The White House, too, has rebuked Abbott’s practices, citing one of Abbott’s bus deployments dropped off families outside of Vice President Kamala Harris’ residence on Christmas Eve last year.
Why Abbott says he does it
Abbott’s reasoning for the busing, a review of his public comments over the last year show, is that the Biden administration isn’t enforcing immigration laws already on the books. With a record number of migrants coming over the border and seeking asylum, systems are overwhelmed in Texas. Abbott has deployed groups of migrants after they’re processed by Border Patrol to places where he says there’s more room. He’s chosen sanctuary cities because they are supposed to be welcoming to immigrants, he says, and insists no newcomer to the country is forced to get on a bus; only those who raise their hands to travel to other cities are sent.
But Dylan Corbett, executive director of the El Paso-based Hope Border Institute, called it a “very gray, murky area” on whether migrants were voluntarily agreeing to transportation to specific cities.
“Are people being forced against their will? I don’t have any intel that suggests that that’s the case,” Corbett said. “Are people always told with eyes wide open, with clarity, ‘This is what’s happening, this is where you’re going, this is how long it will take?’ No, that doesn’t happen either.”
As for the lack of coordination, Abbott has countered that he’s doing what’s been done to him, without warning or adequate assistance from the federal government.
John Wittman, a former communications official who previously served in the Abbott administration, said the governor has helped shift the conversation about immigration in the country with places like New York, Chicago and Boston talking about the border.
“There is no doubt that the busing strategy is having an impact,” Wittman said. “All of a sudden, there does seem to be some actual bipartisan support for securing the border, which, before this busing strategy the governor implemented, I don’t think anyone saw coming.

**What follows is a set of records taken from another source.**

(** A target that exists and is not a directory is not refused: the scan
    of it finds nothing, and the run reports that no music files were
    found and returns, with the exit code 0. *)
Theorem file_as_target_is_accepted u client cwd args fs :
  let directory := PathLib.resolve cwd (args_directory args) in
  let run := main u client cwd args (boot fs) in
  Posix.path_exists fs directory = true ->
  Posix.is_dir fs directory = false ->
  w_trace run.1
  = [Stdout (no_files_line (extension_value (args_extension args)) directory)]
  /\ w_fs run.1 = fs
  /\ exit_code run.2 = 0.
Proof.
  cbv zeta. intros Hex Hdir.
  rewrite main_unfold, Hex, process_music_files_files. cbv zeta.
  cbn [boot w_fs]. by rewrite rglob_not_dir.
Qed.

Lemma file_as_target_is_accepted_witness :
  exit_code (main Demo.ascii_only Demo.client [] Demo.args_file
               (boot Demo.collision_fs)).2 = 0.
Proof.
  apply (file_as_target_is_accepted Demo.ascii_only Demo.client []
           Demo.args_file Demo.collision_fs); reflexivity.
Defined.

(** ** What a run prints, renames and raises *)

Lemma rename_os_error fs src dst e :
  Posix.rename fs src dst = inl e -> os_error e.
Proof.
  unfold Posix.rename. intros H.
  repeat case_match; simplify_eq; exact I.
Qed.

Lemma new_filename_suffix u artist title extension :
  Posix.endswith (py "." ++ sanitize u extension)
    (new_filename u artist title extension) = true.
Proof.
  unfold new_filename.
  rewrite (app_assoc artist), (app_assoc (artist ++ _)), sanitize_app.
  rewrite (sanitize_app u (py ".")). apply endswith_app.
Qed.

Lemma print_colored_colored text color : colored (color_value color ++ text ++ color_value RESET).
Proof. by exists color, text. Qed.

(** One turn for a file of the scan: its events, and what it raises. *)
Lemma turn_for_keeps u client fs directory extension files f w :
  f ∈ files ->
  adds (turn_event directory (py "." ++ sanitize u extension) files) w
    (turn_for u client fs directory extension f w).1
  /\ forall e,
       (turn_for u client fs directory extension f w).2 = inl e ->
       os_error e \/ exists tag, recognize client fs f = inl tag.
Proof.
  intros Hf. unfold turn_for, bind, outcome_of.
  destruct (recognize client fs f) as [tag|res] eqn:Hrec.
  { split; [apply adds_refl|]. intros e _. right. by exists tag. }
  unfold rename_if_possible. destruct (res_track res) as [track|].
  - rewrite truediv_new_filename.
    unfold print_colored, bind, emit, read_fs. cbn [log w_fs fst snd].
    destruct (Posix.path_exists (w_fs w) f).
    + unfold path_rename, bind, emit. cbn [log w_fs w_trace w_next_id].
      assert (Forall (turn_event directory (py "." ++ sanitize u extension) files)
                [Stdout (color_value MAGENTA
                         ++ (py "[X] Renaming " ++ PathLib.as_posix f
                             ++ py " to: "
                             ++ new_filename u
                                  (default (py "Unknown Artist") (track_subtitle track))
                                  (default (py "Unknown Title") (track_title track))
                                  extension)
                         ++ color_value RESET);
                 Rename f (directory
                           ++ [new_filename u
                                 (default (py "Unknown Artist") (track_subtitle track))
                                 (default (py "Unknown Title") (track_title track))
                                 extension])]) as Hev.
      { constructor; [apply print_colored_colored|].
        constructor; [|constructor].
        split; [done|]. split; [apply parent_entry|].
        unfold PathLib.name. rewrite last_last. apply new_filename_suffix. }
      destruct (Posix.rename _ _ _) as [e|fs'] eqn:R;
        unfold adds, log; cbn [fst snd w_trace].
      * split; [eexists; split; [by rewrite <- app_assoc|exact Hev]|].
        intros ? [= <-]. left. by eapply rename_os_error.
      * split; [eexists; split; [by rewrite <- app_assoc|exact Hev]|].
        by intros ? [=].
    + split; [|by intros ? [=]].
      eexists [_]. split; [done|].
      repeat constructor. apply print_colored_colored.
  - unfold print_colored, emit. cbn [log fst snd w_trace].
    split; [|by intros ? [=]].
    eexists [_]. split; [done|]. repeat constructor. apply print_colored_colored.
Qed.
(** * jprofile: the column classifier and the per-kind summarizers

    A shallow embedding of [jprofile/core.py] (class [JProfile]).

    The profiler is a thin layer over pandas: it classifies every column of
    a DataFrame by its dtype and content, and composes pandas aggregates
    into one dictionary per column.  This development therefore has two
    layers:

    - [pd], a model of the pandas operations the profiler calls, on six
      storage types (numeric, bool, datetime64 without and with a time
      zone, timedelta64, object);
    - the methods of [JProfile], transcribed statement by statement on top
      of [pd], with Python dictionaries as insertion-ordered association
      lists and exceptions as an error monad.

    Arithmetic is exact: numbers are rationals, timestamps and durations
    unbounded integers of nanoseconds, and NaN appears only where pandas
    produces it by rule (a sample variance of fewer than two values, an
    aggregate of nothing).  The code computes on float64 and int64, so a
    statement about computed numbers is proved here for the values on
    which the two agree, and carries that as a hypothesis ([moderate],
    [range_representable]).  Module [f64] evaluates the formulas of the
    code on binary64 floats, to show what happens beyond.  A null cell
    (None, NaN, NaT, pd.NA) is [None]. *)

From Stdlib Require Import PrimFloat Uint63.
From Stdlib Require Import List String Ascii ZArith QArith Qround Qabs Bool.
From Stdlib Require Import Lia Lqa.
From Stdlib Require Import Permutation Sorted DecimalString ZifyNat.
Import ListNotations.
Local Open Scope string_scope.
Local Open Scope Z_scope.

Set Implicit Arguments.

(** ** Python values *)

(** Exceptions the modelled code can raise. *)
Inductive exn :=
| TypeError | ValueError | KeyError | IndexError | AttributeError
| ZeroDivisionError.

Inductive result (A : Type) : Type :=
| Ok (a : A)
| Raise (e : exn).
Arguments Ok {A} a.
Arguments Raise {A} e.

Definition bind {A B} (m : result A) (k : A -> result B) : result B :=
  match m with
  | Ok a => k a
  | Raise e => Raise e
  end.

(** [try: body / except: handler], with Python's bare [except]. *)
Definition try_except {A} (body : result A) (handler : A) : A :=
  match body with
  | Ok a => a
  | Raise _ => handler
  end.

Declare Scope py_scope.
Delimit Scope py_scope with py.
Notation "x <- m ;; k" := (bind m (fun x => k))
  (at level 61, m at next level, right associativity) : py_scope.
Local Open Scope py_scope.

(** A cell value.  An integer and a float are both [SNum].  A timestamp
    is an instant in ns since the epoch, naive ([STimestamp]) or with a
    time zone ([STimestampTZ]), which changes how it is rendered but not
    the instant. *)
Inductive scalar :=
| SNum (q : Q)
| SBool (b : bool)
| SStr (s : string)
| STimestamp (ns : Z)
| STimedelta (ns : Z)
| STimestampTZ (tz : string) (ns : Z).

Definition num_of_bool (b : bool) : Q := if b then 1%Q else 0%Q.

(** Python [==] on cell values: [True == 1] and [False == 0]. *)
Definition py_eqb (x y : scalar) : bool :=
  match x, y with
  | SNum a, SNum b => Qeq_bool a b
  | SNum a, SBool b => Qeq_bool a (num_of_bool b)
  | SBool a, SNum b => Qeq_bool (num_of_bool a) b
  | SBool a, SBool b => Bool.eqb a b
  | SStr a, SStr b => String.eqb a b
  | STimestamp a, STimestamp b => Z.eqb a b
  | STimedelta a, STimedelta b => Z.eqb a b
  | STimestampTZ _ a, STimestampTZ _ b => Z.eqb a b
  | _, _ => false
  end.
(** Claim C8, as the code has it.  With at least two equity samples and a
    non-empty trade list in which some trade carries a profit,
    [win_rate_pct] is the number of trades with profit > 0 over the number
    of all trades of the list, times 100; for an empty list it is 0.  The
    [calculate_win_rate] of the simulation divides by the number of all
    trades in the same way. *)
Theorem win_rate_is_winners_over_all_trades :
  (forall equity_curve trades,
     (2 <= List.length equity_curve)%nat ->
     exists m,
       Backtester.calculate_metrics equity_curve trades = Some m
       /\ Backtester.total_trades m = List.length trades
       /\ (trades = [] -> Backtester.win_rate_pct m = 0)
       /\ (existsb Backtester.has_profit trades = true ->
           Backtester.win_rate_pct m
           = inject_Z (Z.of_nat (List.length (filter Backtester.profit_pos trades)))
             / inject_Z (Z.of_nat (List.length trades)) * 100))
  /\ (forall st,
     trades st <> [] ->
     GridTradingSystem.calculate_win_rate st
     = inject_Z (Z.of_nat (List.length
         (filter (fun t => Num.gtb (GridTradingSystem.profit_or_zero t) 0)
                 (trades st))))
       / inject_Z (Z.of_nat (List.length (trades st))) * 100).
Proof.
  split.
  - intros curve trades Hc. unfold Backtester.calculate_metrics.
    assert (E : (List.length curve <? 2)%nat = false) by (apply Nat.ltb_ge; exact Hc).
    rewrite E.
    destruct trades as [| t trades].
    + eexists. split; [reflexivity |]. split; [reflexivity |].
      split; [reflexivity |]. intro H. discriminate H.
    + destruct (existsb Backtester.has_profit (t :: trades)) eqn:Hp.
      * eexists. split; [reflexivity |]. split; [reflexivity |].
        split; [intro H; discriminate H |]. intros _. reflexivity.
      * eexists. split; [reflexivity |]. split; [reflexivity |].
        split; [intro H; discriminate H |]. intro H. discriminate H.
  - intros st Hne. unfold GridTradingSystem.calculate_win_rate.
    destruct (trades st); [congruence | reflexivity].
Qed.
Context {Date CatalogEntry DataArray Proj Datetime : Type}.
Variable strftime_Ymd : Date → string.
Variable TDSCatalog : string → res (list CatalogEntry).
Variable remote_access : CatalogEntry → res Dataset.
Variable parse_cf : Dataset → string → res DataArray.
Variable cartopy_crs : DataArray → res Proj.
Variable interp2d :
  list float → list float → Dataset → float →
  res (list float → list float → res (list (list float))).
Variable strptime : string → string → res Datetime.
Local Abbreviation pyval := (@pyval DataArray Proj Datetime).
Variable globals : gmap string pyval.

Local Abbreviation open_dataset' :=
  (open_dataset strftime_Ymd TDSCatalog remote_access).
Local Abbreviation load_channels' :=
  (load_channels (Datetime:=Datetime) strftime_Ymd TDSCatalog remote_access
     parse_cf cartopy_crs interp2d).
Local Abbreviation make_RGB_data' :=
  (make_RGB_data strftime_Ymd TDSCatalog remote_access parse_cf cartopy_crs
     interp2d strptime globals).
Local Abbreviation raised_by_library' :=
  (raised_by_library TDSCatalog remote_access parse_cf cartopy_crs interp2d).

Lemma open_dataset_raise date channel region idx e :
  open_dataset' date channel region idx = Raise e →
  e = IndexError "list index out of range" ∨ raised_by_library' e.
Proof.
  unfold open_dataset, res_bind, raised_by_library.
  destruct (TDSCatalog _) as [cat|e1] eqn:Hcat; [|intros [= <-]; eauto 8].
  destruct (py_getitem cat idx) as [entry|e2] eqn:Hget.
  - intros Hacc. eauto 8.
  - intros [= <-]. left. unfold py_getitem in Hget.
    repeat case_match; by simplify_eq.
Qed.

Lemma interpolate_red_channel_raise red blue e :
  interpolate_red_channel interp2d red blue = Raise e →
  raised_by_library' e.
Proof.
  unfold interpolate_red_channel, res_bind, raised_by_library.
  destruct (interp2d _ _ _ _) as [f|e1] eqn:Hf; [|intros [= <-]; eauto 10].
  destruct (f _ _) as [z|e2] eqn:Hz; [done|].
  intros [= <-]. do 5 right. eauto 10.
Qed.

Ltac lookups H :=
  repeat (rewrite lookup_insert_eq in H || rewrite lookup_insert_ne in H by done).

“Who would have thought Eric Adams would be calling on the Biden administration to do something about the border?”
Now, Abbott argues that Chicago, New York and other big cities see the emergency for what it is.
“This is something that’s unsustainable. Those are the words of your mayor,” Abbott told a New York City crowd at the Manhattan Institute in September. “Those are the words of the mayors of Chicago and L.A. Those are the words of the governor of Texas.”